WHAT NEEDS TO BE DONE: Transcribe word for word the lines below from the line with "(** fmt's %v" through the line with "Definition DebugLogger_With (dl", ends included.

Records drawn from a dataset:
(* ===== verification/ComponentDoubles.v ===== *)
(** * ComponentDoubles: the doubles of the components in internal/testutils/

    Metrics services that do nothing or count, a balancer and a health checker
    made of optional functions, a Raft manager with fixed answers, a peer
    joiner that remembers, and two loggers. *)

From S2P Require Import Prelude GoStd GoText Errors Domain LoadBalancer Formatters Logger Delegate.
From S2P Require Metrics.
Local Open Scope vpa_scope.

(* ------------------------------------------------------------------ *)
(** ** mock_metrics.go *)

(** Every method of MockMetricsService does nothing; its handler is nil. *)
Definition MockMetricsService_recorded (c : Metrics.recordCall) (m : ()) : () := m.

Record MockEnhancedMetricsService := mkEnhancedMetrics {
  backendStateChangeCallCount : Z; loadBalancerSelectionCount : Z; upstreamBackendCallCount : Z
}.

(** The counters are 64-bit integers. *)
Definition MockEnhancedMetricsService_recorded (c : Metrics.recordCall) (m : MockEnhancedMetricsService)
  : MockEnhancedMetricsService :=
  match c with
  | Metrics.Called (RecordUpstreamBackend _ _ _ _ _) _ =>
      mkEnhancedMetrics (backendStateChangeCallCount m) (loadBalancerSelectionCount m)
        (wrap64 (upstreamBackendCallCount m + 1))
  | Metrics.Called (RecordBackendStateChange _ _ _) _ =>
      mkEnhancedMetrics (wrap64 (backendStateChangeCallCount m + 1)) (loadBalancerSelectionCount m)
        (upstreamBackendCallCount m)
  | Metrics.Called (RecordLoadBalancerSelection _ _) _ =>
      mkEnhancedMetrics (backendStateChangeCallCount m) (wrap64 (loadBalancerSelectionCount m + 1))
        (upstreamBackendCallCount m)
  | _ => m
  end.

Definition GetCallCounts (m : MockEnhancedMetricsService) : Z * Z * Z :=
  (backendStateChangeCallCount m, loadBalancerSelectionCount m, upstreamBackendCallCount m).

(** The kind a counter counts. *)
Definition countedKind (c : Metrics.recordCall) : option nat :=
  match c with
  | Metrics.Called (RecordBackendStateChange _ _ _) _ => Some 0%nat
  | Metrics.Called (RecordLoadBalancerSelection _ _) _ => Some 1%nat
  | Metrics.Called (RecordUpstreamBackend _ _ _ _ _) _ => Some 2%nat
  | _ => None
  end.

Definition callsOf (kind : nat) (cs : list Metrics.recordCall) : Z :=
  Z.of_nat (length (filter (λ c, countedKind c = Some kind) cs)).

Lemma callsOf_snoc kind cs c :
  callsOf kind (cs ++ [c]) = (callsOf kind cs + if decide (countedKind c = Some kind) then 1 else 0)%Z.
Proof.
  unfold callsOf. rewrite filter_app, length_app, filter_cons, filter_nil. case_decide; simpl; lia.
Qed.

Lemma callsOf_length kind cs : (0 ≤ callsOf kind cs ≤ Z.of_nat (length cs))%Z.
Proof. unfold callsOf. pose proof (length_filter (λ c, countedKind c = Some kind) cs). lia. Qed.

(** The counts are the numbers of the calls, in any order of the calls. *)
Lemma GetCallCounts_spec cs :
  (Z.of_nat (length cs) ≤ max_int64)%Z →
  GetCallCounts (foldl (λ m c, MockEnhancedMetricsService_recorded c m) (mkEnhancedMetrics 0 0 0) cs)
    = (callsOf 0 cs, callsOf 1 cs, callsOf 2 cs).
Proof.
  induction cs as [|c cs IH] using rev_ind; [done|]. rewrite length_app. simpl. intros Hlen.
  rewrite foldl_app, !callsOf_snoc. simpl. set (m := foldl _ _ cs) in *.
  specialize (IH ltac:(lia)). injection IH as H0 H1 H2. unfold GetCallCounts.
  pose proof (callsOf_length 0 cs). pose proof (callsOf_length 1 cs). pose proof (callsOf_length 2 cs).
  assert (∀ x, (0 ≤ x < max_int64)%Z → wrap64 (x + 1) = (x + 1)%Z) as Hw.
  { intros x Hx. apply wrap64_id. lia. }
  destruct c as [[] | | | | | | | | | | | |]; simpl; rewrite ?H0, ?H1, ?H2, ?Hw, ?Z.add_0_r by lia; done.
Qed.

(* ------------------------------------------------------------------ *)
(** ** mock_load_balancer.go, mock_health_checker.go *)

(** Functions on a state [S] of the test; a missing one has a default. *)
Record MockLoadBalancer (S : Type) := mkMockBalancer {
  NextBackendFunc : option (S → outcome (result Backend) * S);
  ReportResultFunc : option (S → Backend → option goError → Z → S);
  BackendsStatusFunc : option (S → Z → list BackendStatus);
  CloseFunc : option (S → S)
}.
Arguments mkMockBalancer {S}.
Arguments NextBackendFunc {S}.
Arguments ReportResultFunc {S}.
Arguments BackendsStatusFunc {S}.
Arguments CloseFunc {S}.

(** The mock has no UpdateBackendState, and callers only use one that is
    there. *)
#[global] Instance MockLoadBalancer_LoadBalancer {S} : LoadBalancer (MockLoadBalancer S * S) := {
  lb_NextBackend '(m, s) :=
    match NextBackendFunc m with
    | Some f => let '(r, s) := f s in (r, (m, s))
    | None => (Returned (Err (EApp ErrNoHealthyBackends)), (m, s))
    end;
  lb_ReportResult '(m, s) backend err statusCode :=
    match ReportResultFunc m with Some f => (m, f s backend err statusCode) | None => (m, s) end;
  lb_BackendsStatus '(m, s) now :=
    match BackendsStatusFunc m with Some f => f s now | None => [] end;
  lb_UpdateBackendState b _ _ := b;
  lb_Close '(m, s) := match CloseFunc m with Some f => (m, f s) | None => (m, s) end
}.

(** Functions that ask a balancer are that balancer, but for the updates of
    backend states, which are lost. *)
Definition wrapping {B} `{LoadBalancer B} : MockLoadBalancer B :=
  mkMockBalancer (Some lb_NextBackend) (Some lb_ReportResult) (Some lb_BackendsStatus) (Some lb_Close).

Lemma wrapping_is_the_balancer {B} `{LoadBalancer B} (b : B) backend err code now :
  let m : MockLoadBalancer B * B := (wrapping, b) in
  lb_NextBackend m = ((lb_NextBackend b).1, (wrapping, (lb_NextBackend b).2)) ∧
  lb_ReportResult m backend err code = (wrapping, lb_ReportResult b backend err code) ∧
  lb_BackendsStatus m now = lb_BackendsStatus b now ∧ lb_Close m = (wrapping, lb_Close b).
Proof. simpl. destruct (lb_NextBackend b). done. Qed.

Record MockHealthChecker (S : Type) := mkMockChecker {
  CheckHealthFunc : option (S → Backend → option goError * S);
  StartMonitoringFunc : option (S → option goError * S);
  StopFunc : option (S → option goError * S)
}.
Arguments CheckHealthFunc {S}.
Arguments StartMonitoringFunc {S}.
Arguments StopFunc {S}.

Definition MockHealthChecker_CheckHealth {S} (m : MockHealthChecker S) (s : S) (backend : Backend)
  : option goError * S :=
  match CheckHealthFunc m with Some f => f s backend | None => (None, s) end.
Definition MockHealthChecker_StartMonitoring {S} (m : MockHealthChecker S) (s : S) : option goError * S :=
  match StartMonitoringFunc m with Some f => f s | None => (None, s) end.
Definition MockHealthChecker_Stop {S} (m : MockHealthChecker S) (s : S) : option goError * S :=
  match StopFunc m with Some f => f s | None => (None, s) end.

(* ------------------------------------------------------------------ *)
(** ** mock_raft_manager.go, mock_discovery.go *)

Record MockRaftManager := mkMockRaft {
  IsLeaderVal : bool; AddVoterErr : option goError; RemoveErr : option goError;
  Peers : list string; LeaderID : string; LeaderAddr : string
}.

Definition NewMockRaftManager : MockRaftManager := mkMockRaft true None None [] "test-leader" "127.0.0.1:9000".

#[global] Instance MockRaftManager_RaftManager : RaftManager MockRaftManager := {
  rm_AddVoter m _ _ := ((if negb (IsLeaderVal m) then Some (EText "not leader") else AddVoterErr m), m);
  rm_RemoveServer m _ := ((if negb (IsLeaderVal m) then Some (EText "not leader") else RemoveErr m), m);
  rm_GetLeader m := (LeaderID m, LeaderAddr m);
  rm_GetPeers m := Ok (Peers m);
  rm_IsLeader m := IsLeaderVal m;
  rm_TryDelayedBootstrap m _ := (None, m);
  rm_ForceRecoverCluster m _ _ := (None, m)
}.

(** GetLeaderID *)
Definition GetLeaderID (m : MockRaftManager) : string := LeaderID m.

(** GetStats calls every manager the leader of term 1. *)
Inductive statValue := StatText (s : string) | StatInt (z : Z) | StatList (l : list string).
Definition MockRaftManager_GetStats (m : MockRaftManager) : gmap string statValue :=
  {["state" := StatText "Leader"; "term" := StatInt 1; "peers" := StatList (Peers m); "leader" := StatText (LeaderID m)]}.

(** A delegate on the mock makes its changes at once while the mock leads,
    and never changes the list of peers it is told. *)
Lemma mock_peers_never_change (m : MockRaftManager) id addr :
  rm_GetPeers (rm_AddVoter m id addr).2 = Ok (Peers m) ∧ rm_GetPeers (rm_RemoveServer m id).2 = Ok (Peers m).
Proof. done. Qed.

Record MockPeerJoiner := mkMockJoiner { JoinedPeers : list string }.

Definition MockPeerJoiner_Join (m : MockPeerJoiner) (peers : list string) : option goError * MockPeerJoiner :=
  (None, mkMockJoiner (JoinedPeers m ++ peers)).

(* ------------------------------------------------------------------ *)
(** ** mock_logger.go *)

Record LogEntry := mkLogEntry { le_Level : string; le_Message : string; le_Fields : Fields }.

#[export] Instance LogEntry_eq_dec : EqDecision LogEntry.
Proof. solve_decision. Defined.

Record MockLogger := mkMockLogger { entries : list LogEntry }.

Definition NewMockLogger : MockLogger := mkMockLogger [].

Definition MockLogger_log (level message : string) (fields : list Field) (ml : MockLogger) : MockLogger :=
  mkMockLogger (entries ml ++ [mkLogEntry level message (addFields id ∅ fields)]).

Definition MockLogger_Debug := MockLogger_log "DEBUG".
Definition MockLogger_Info := MockLogger_log "INFO".
Definition MockLogger_Warn := MockLogger_log "WARN".
Definition MockLogger_Error := MockLogger_log "ERROR".

(** A logger of its own: the fields are dropped, the entries copied. *)
Definition MockLogger_With (ml : MockLogger) (fields : list Field) : MockLogger := mkMockLogger (entries ml).

Definition GetEntries (ml : MockLogger) : list LogEntry := entries ml.

Definition HasEntry (ml : MockLogger) (level message : string) : bool :=
  existsb (λ e, String.eqb (le_Level e) level && String.eqb (le_Message e) message) (entries ml).

Definition HasEntryWithField (ml : MockLogger) (level message fieldKey : string) (fieldValue : fieldValue) : bool :=
  existsb (λ e, String.eqb (le_Level e) level && String.eqb (le_Message e) message &&
    match le_Fields e !! fieldKey with Some value => bool_decide (value = fieldValue) | None => false end) (entries ml).

Definition MockLogger_Clear (ml : MockLogger) : MockLogger := mkMockLogger [].
Definition EntryCount (ml : MockLogger) : Z := Z.of_nat (length (entries ml)).
Definition GetEntriesByLevel (ml : MockLogger) (level : string) : list LogEntry :=
  filter (λ e, le_Level e = level) (entries ml).

(** A later field of the same key wins. *)
Lemma HasEntryWithField_logged ml level message fields key value :
  HasEntryWithField (MockLogger_log level message (fields ++ [mkField key value]) ml) level message key value = true.
Proof.
  unfold HasEntryWithField, MockLogger_log. simpl. rewrite existsb_app. simpl. unfold addFields. rewrite foldl_app. simpl.
  rewrite lookup_insert_eq, !String.eqb_refl, bool_decide_true by done. by rewrite !orb_true_r.
Qed.

(** What is logged through a logger that With made is not among the entries
    of the one the test holds: components log through such loggers, so a test
    that looks at its own logger sees nothing of them. *)
Lemma derived_entries_are_not_seen ml fields level message more :
  let derived := MockLogger_With ml fields in
  HasEntry (MockLogger_log level message more derived) level message = true ∧
  (HasEntry ml level message = false →
   HasEntry ml level message = false ∧ EntryCount (MockLogger_log level message more derived) = (EntryCount ml + 1)%Z).
Proof.
  split.
  - unfold HasEntry, MockLogger_log. simpl. rewrite existsb_app. simpl. by rewrite !String.eqb_refl, orb_true_r.
  - split; [done|]. unfold EntryCount. simpl. rewrite length_app. simpl. lia.
Qed.

(* ------------------------------------------------------------------ *)
(** ** debug_logger.go *)

(** The logger's prefix; what testing.T prints is a text. *)
Record DebugLogger := mkDebugLogger { dl_prefix : string }.

Definition NewDebugLogger : DebugLogger := mkDebugLogger "".

Definition fieldsToMap (fields : list Field) : Fields := addFields id ∅ fields.

(** fmt's %v of a map, which sorts the keys. *)
Definition printMap (m : Fields) : string :=
  "map[" +:+ Join (map (λ k, k +:+ ":" +:+ printValue (default VNil (m !! k))) (sortedKeys m)) " " +:+ "]".

Definition DebugLogger_log (level : string) (dl : DebugLogger) (msg : string) (fields : list Field) : string :=
  "[" +:+ level +:+ "]" +:+ dl_prefix dl +:+ " " +:+ msg +:+ " " +:+ printMap (fieldsToMap fields).

Definition DebugLogger_Debug := DebugLogger_log "DEBUG".
Definition DebugLogger_Info := DebugLogger_log "INFO".
Definition DebugLogger_Warn := DebugLogger_log "WARN".
Definition DebugLogger_Error := DebugLogger_log "ERROR".

Definition DebugLogger_With (dl : DebugLogger) (fields : list Field) : DebugLogger :=
  mkDebugLogger (foldl (λ prefix f, prefix +:+ " [" +:+ f_Key f +:+ "=" +:+ printValue (f_Value f) +:+ "]") (dl_prefix dl) fields).

Example debug_line :
  DebugLogger_Warn (DebugLogger_With NewDebugLogger [mkField "component" (VString "queue")]) "full"
    [mkField "size" (VInt 3); mkField "id" (VString "a"); mkField "size" (VInt 4)]
  = "[WARN] [component=queue] full map[id:a size:4]".
Proof. vm_compute. reflexivity. Qed.

Lemma DebugLogger_With_With dl fields more :
  DebugLogger_With (DebugLogger_With dl fields) more = DebugLogger_With dl (fields ++ more).
Proof. unfold DebugLogger_With. simpl. by rewrite foldl_app. Qed.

EXERCISE RESULT:
(** fmt's %v of a map, which sorts the keys. *)
Definition printMap (m : Fields) : string :=
  "map[" +:+ Join (map (λ k, k +:+ ":" +:+ printValue (default VNil (m !! k))) (sortedKeys m)) " " +:+ "]".

Definition DebugLogger_log (level : string) (dl : DebugLogger) (msg : string) (fields : list Field) : string :=
  "[" +:+ level +:+ "]" +:+ dl_prefix dl +:+ " " +:+ msg +:+ " " +:+ printMap (fieldsToMap fields).

Definition DebugLogger_Debug := DebugLogger_log "DEBUG".
Definition DebugLogger_Info := DebugLogger_log "INFO".
Definition DebugLogger_Warn := DebugLogger_log "WARN".
Definition DebugLogger_Error := DebugLogger_log "ERROR".

Definition DebugLogger_With (dl : DebugLogger) (fields : list Field) : DebugLogger :=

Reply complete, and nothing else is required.